Court Refuses to “Do Defendant’s Work For It” in Email Metadata Dispute
In Marcantonio v. Comcast Cable Communications Management, LLC, Case No. 14-03313 (D. Colo., Aug. 25, 2015), Plaintiff sued Defendant, her former employer, over her termination. Defendant demanded production and inspection of metadata related to emails that Plaintiff had produced in hard copy, ostensibly from her personal computer. Plaintiff objected, stating that she did not have a personal computer during the relevant time period and that Defendant had requested the information only to harass her.

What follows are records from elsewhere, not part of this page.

(** * Loan lifecycle back end (main.go): a shallow embedding

    The Go program keeps loan, approval and return records in three sheets of
    one spreadsheet, renders documents from templates and notifies people by
    a messaging gateway.  This development embeds the phone normaliser, the
    message sender and the four HTTP handlers of [main.go], and states the
    properties of the specification about them.

    Go strings are byte sequences: they are [string]s here, one [ascii] per
    byte.  Go [int] is 64 bits wide; it is a [Z], and the only place where
    the width matters ([strconv.Atoi]) writes the bounds out. *)

From Stdlib Require Import ZArith Ascii String.
From Stdlib Require Import Numbers.DecimalString Numbers.DecimalPos.
From stdpp Require Import base option list strings gmap.

Local Open Scope Z_scope.

(** ** The pieces of the Go standard library the program calls *)

Module GoStrings.

(** [s[1:]] for a string already known to be non-empty. *)
Definition tail1 (s : string) : string :=
  match s with
  | EmptyString => EmptyString
  | String _ r => r
  end.

(** [strings.HasPrefix(s, p)]. *)
Fixpoint HasPrefix (s p : string) {struct p} : bool :=
  match p with
  | EmptyString => true
  | String b p' =>
      match s with
      | EmptyString => false
      | String a s' => (Ascii.eqb a b && HasPrefix s' p')%bool
      end
  end.

(** [strings.ReplaceAll(s, c, "")] for a one-byte [c]: every occurrence of
    the byte is dropped. *)
Fixpoint removeAll (c : ascii) (s : string) : string :=
  match s with
  | EmptyString => EmptyString
  | String a r =>
      if Ascii.eqb a c then removeAll c r else String a (removeAll c r)
  end.

(** [strings.TrimLeft(s, c)] for a one-byte cutset [c]. *)
Fixpoint trimLeftByte (c : ascii) (s : string) : string :=
  match s with
  | EmptyString => EmptyString
  | String a r => if Ascii.eqb a c then trimLeftByte c r else s
  end.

The District of Colorado agreed that Defendant had offered no legitimate basis for inspecting Plaintiff’s computer and had cited no applicable case law to support its position that it should be entitled to review it. While the court agreed that Plaintiff had made contradictory statements about whether she actually had a personal computer during the relevant time period, the court concluded that Defendant had failed to effectively raise these contradictions or make any other attempt to “unravel the mystery.” The court concluded that it would not “do Defendant’s work for it.” Finally, the court held that Defendant had produced no evidence and made no argument about why it needed the metadata in the email. Accordingly, the court denied Defendant’s Motion, stating that Defendant’s request seemed to be simply an impermissible to “snoop” on Plaintiff.
The court’s opinion underscores the importance of seeking ESI in its native file format at the outset of a case. Had Defendant done so here, Plaintiff would likely not have produced in hard copy in the first place, and the parties could have avoided the motion practice.